Siempre solo, porque cuando uno descubre un escondite como el Canódromo con el tiempo aprende a protegerlo, acudía asiduamente a aquel recinto, donde me dejaba caer en alguna esquina de la tribuna para beber en silencio cervezas frías, apostar y escuchar las leyendas de perros voladores que explicaban hombres de trajes caducos y relojes dorados, jubilados en su mayoría, jóvenes porretas, buscavidas, gitanos y niños sin ganas de hacer los deberes. Una peña con la que compartía el secreto del Canódromo. Eran una buena compañía: ni te miraban ni les importaba demasiado los motivos que te llevaban hasta ese lugar una tarde de miércoles. Hombres como Gabriel, ese cuarentón de americanas roídas que a pesar de su pinta de no haber dado nunca palo al agua tenía siempre una billetera abultada y aseguraba regentar un boyante negocio de antigüedades en los Encantes.
Recuerdo ahora esas tardes de perros, con la nostalgia del que vivió una ciudad que desaparece, al leer en la prensa que las autoridades que se encargan de preservar nuestra mente y costumbres de la barbarie, una devoción que no agradecemos suficiente, siguen sin saber que hacer con el Canódromo que cerraron para contentar a los animalistas, dejando en el paro a 56 seis trabajadores, 700 lebreles y huérfanos de pasatiempos a los jubilados del barrio. Una ciudad Meridiana que hoy es conocida como “Ciudad desahucio” por la cantidad de familias que han sido expulsados de sus casas por los usureros de diseño, dueños del siglo XXI.
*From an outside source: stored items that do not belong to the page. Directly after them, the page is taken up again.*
(* ===== verification/Funding.v ===== *)
(** * Funding: what the node knows of a channel, and how its funding is proved

    The lookups of [quid-ln/quid-hop/src/node.rs] that go from a funding outpoint to the keys
    of its channel, the scripts of [funding.rs], and the parameters of an open or a splice in
    [evm_codec.rs].

    The Lightning node is a list of channels and a list of monitors.  The hash of a Merkle
    node, the consensus encoding and the aggregation of keys are a class.  Txids are in their
    internal order. *)
From Stdlib Require Import String.
From stdpp Require Import gmap strings.
From S2P Require Import Prelude Pool Chain Abi Spv Transport Client SwapIn.
Open Scope list_scope.

(** ** The node *)
Record LdkChannel := mkLdkChannel {
  l_id : list Z; l_peer : list Z; l_txo : option (list Z * Z); l_value : Z; l_usable : bool; l_shutdown : option (list Z) }.
(** The live outpoint and keys, those the channel was opened with, and the txids of splices
    that have not locked. *)
Record LdkMonitor := mkLdkMonitor {
  n_id : list Z; n_peer : list Z; n_txo : list Z * Z; n_orig_txo : list Z * Z;
  n_keys : option (list Z * list Z); n_orig_keys : option (list Z * list Z); n_pending : list (list Z) }.
Record NodeView := mkNodeView { list_channels : list LdkChannel; list_monitors : list LdkMonitor }.

Definition get_monitor (node : NodeView) (id : list Z) : option LdkMonitor :=
  head (List.filter (fun m => bool_decide (n_id m = id)) (list_monitors node)).
(** The index of an outpoint has sixteen bits. *)
Definition channel_at (node : NodeView) (txid : list Z) (vout : Z) : option LdkChannel :=
  head (List.filter (fun c => bool_decide (l_txo c = Some (txid, cast u16 vout))) (list_channels node)).
Definition channel_funding_pubkeys (node : NodeView) (txid : list Z) (vout : Z) : option (list Z * list Z) :=
  c ← channel_at node txid vout; m ← get_monitor node (l_id c); n_keys m.
Definition original_channel_funding_pubkeys (node : NodeView) (txid : list Z) (vout : Z) : option (list Z * list Z) :=
  c ← channel_at node txid vout; m ← get_monitor node (l_id c); n_orig_keys m.
Definition channel_counterparty_shutdown_script (node : NodeView) (txid : list Z) (vout : Z) : option (list Z) :=
  c ← channel_at node txid vout; l_shutdown c.
(** The stable id of a channel, from its monitor. *)
Definition onchain_cid_from_monitor (keccak256 : list Z -> list Z) (m : LdkMonitor) : option (list Z) :=
  '(h, c) ← n_orig_keys m;
  let '(k0, k1) := sort_funding_pubkeys h c in Some (channel_id keccak256 k0 k1 (n_orig_txo m).1 (n_orig_txo m).2).

(** ** The funding output *)
Class FundingLib := {
  sha256d : list Z -> list Z;
  consensus_encode : Transaction -> list Z;
  (** the outputs of a transaction, from its bytes without witnesses *)
  decode_outputs : list Z -> option (list BtcOut);
  (** the tweaked aggregate of two keys in this order, as 32 bytes *)
  musig_aggregate : list Z -> list Z -> list Z }.

(** What the explorer answers: transactions, and whether an output is spent at the n-th time
    it is asked. *)
Record Explorer := mkExplorer {
  x_client : Spv.Client;
  x_output_status : nat -> list Z -> Z -> option (option (bool * option (list Z))) }.

Section Funding.
Context `{L : FundingLib}.

Definition taproot_funding_aggregate_xonly (lp hop : list Z) : list Z :=
  let '(lo, hi) := sort_funding_pubkeys lp hop in musig_aggregate lo hi.
Definition channel_taproot_script_pubkey (lp hop : list Z) : list Z := 81 :: 32 :: taproot_funding_aggregate_xonly lp hop.

Definition inclusion (x : Explorer) (txid : list Z) (what : string) : M TxInclusion :=
  match tx_inclusion sha256d consensus_encode (x_client x) txid with inl i => mret i | inr _ => bail what end.
Definition build_open_params (x : Explorer) (txid : list Z) (vout : Z) (hop lp : list Z) : M (OpenParams * list Z * list (list Z)) :=
  let '(k0, k1) := sort_funding_pubkeys hop lp in
  incl ← inclusion x txid "funding inclusion proof";
  outs ← or_bail "decode funding tx" (decode_outputs (raw incl));
  out ← or_bail "funding vout out of range" (outs !! Z.to_nat vout);
  if negb (bool_decide (out_spk out = channel_taproot_script_pubkey k0 k1)) then bail "wrong funding pubkeys" else
  mret (mkOpenParams (block_hash_be incl) (tx_height incl) (tx_index incl) k0 k1 lp (out_value out) (taproot_funding_aggregate_xonly k0 k1),
        raw incl, merkle_proof incl).
Definition build_splice_params := build_open_params.
End Funding.

(** * Properties *)
Section Facts.
Context `{L : FundingLib}.

(** The aggregate does not depend on who is named first. *)
Lemma aggregate_comm lp hop : taproot_funding_aggregate_xonly lp hop = taproot_funding_aggregate_xonly hop lp.
Proof. unfold taproot_funding_aggregate_xonly. by rewrite sort_funding_pubkeys_comm. Qed.

(** Parameters that are built describe an output that exists: of the named transaction, at the
    named index, paying the aggregate of the two keys, with its value and its proof. *)
Record proves (x : Explorer) (txid : list Z) (vout : Z) (hop lp : list Z) (p : OpenParams) (tx : list Z) (proof : list (list Z)) : Prop := {
  pr_included : exists i, tx_inclusion sha256d consensus_encode (x_client x) txid = inl i /\ raw i = tx /\ merkle_proof i = proof /\
    funding_block_hash_be p = block_hash_be i /\ funding_block_height p = tx_height i /\ funding_tx_index p = tx_index i;
  pr_output : exists outs out, decode_outputs tx = Some outs /\ outs !! Z.to_nat vout = Some out /\
    out_spk out = channel_taproot_script_pubkey hop lp /\ out_value out = amount_sats p;
  pr_keys : (lp_pubkey p, hop_pubkey p) = sort_funding_pubkeys hop lp /\ lp_identity_pubkey p = lp /\
    funding_taproot p = taproot_funding_aggregate_xonly hop lp }.

Lemma sorted_aggregate a b k0 k1 : sort_funding_pubkeys a b = (k0, k1) -> taproot_funding_aggregate_xonly k0 k1 = taproot_funding_aggregate_xonly a b.
Proof.
  unfold taproot_funding_aggregate_xonly. intros E. rewrite E. unfold sort_funding_pubkeys in *.
  destruct (bytes_le a b) eqn:Eb; injection E as <- <-; [by rewrite Eb|].
  destruct (bytes_le b a) eqn:Ea; [done|]. apply bytes_le_total in Eb. congruence.
Qed.
Lemma build_open_params_spec x txid vout hop lp w w' p tx proof :
  build_open_params x txid vout hop lp w = (w', inl (p, tx, proof)) -> proves x txid vout hop lp p tx proof.
Proof.
  intros H. unfold build_open_params in H. destruct (sort_funding_pubkeys hop lp) as [k0 k1] eqn:Es.
  apply bind_inl in H as (w1 & i & Hi & H). apply bind_inl in H as (w2 & outs & Ho & H). apply bind_inl in H as (w3 & out & Hv & H).
  unfold inclusion in Hi. destruct (tx_inclusion _ _ _ txid) as [i'|] eqn:Ei; [|done]. injection Hi as <- <-.
  destruct (decode_outputs (raw i')) as [outs'|] eqn:Ed; [|done]. injection Ho as <- <-.
  destruct (outs' !! Z.to_nat vout) as [out'|] eqn:Eo; [|done]. injection Hv as <- <-. rename i' into i, outs' into outs, out' into out.
  case_bool_decide as Hs; cbn [negb] in H; [|done]. injection H as _ <- <- <-.
  unfold channel_taproot_script_pubkey in *. rewrite (sorted_aggregate _ _ _ _ Es) in *. constructor.
  - by exists i.
  - by exists outs, out.
  - by rewrite Es.
Qed.
Lemma quiet_inclusion x txid what : quiet (inclusion x txid what).
Proof. unfold inclusion. destruct (tx_inclusion _ _ _ _); by intros w. Qed.
Lemma quiet_build x txid vout hop lp : quiet (build_open_params x txid vout hop lp).
Proof.
  unfold build_open_params. destruct (sort_funding_pubkeys hop lp). apply quiet_bind; [apply quiet_inclusion|intros i].
  repeat (apply quiet_bind; [|intros ?]); repeat case_match; auto with quiet.
Qed.
End Facts.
Mientras la dudas de los responsables políticos continúan, el centro de arte moderno que tenía que ocupar las instalaciones del Canódromo ha quedado en el limbo, aunque su director hasta hace unos meses, el historiador suizo Moritz Kung, supo al menos sacarle provecho al cobrar durante casi dos años un sueldo de 5.500 euros al mes por no hacer nada.
No me he acercado al Canódromo desde su cierre, como tampoco lo he hecho a la Monumental desde que prohibieron los toros y evitó siempre que puedo los terrenos del viejo campo de Sarriá, pero creo que ha quedado como una rareza para turistas y nostálgicos, mientras las leyendas de perros voladores se pierden en el olvido. Así es nuestra Barcelona de diseño y animalista.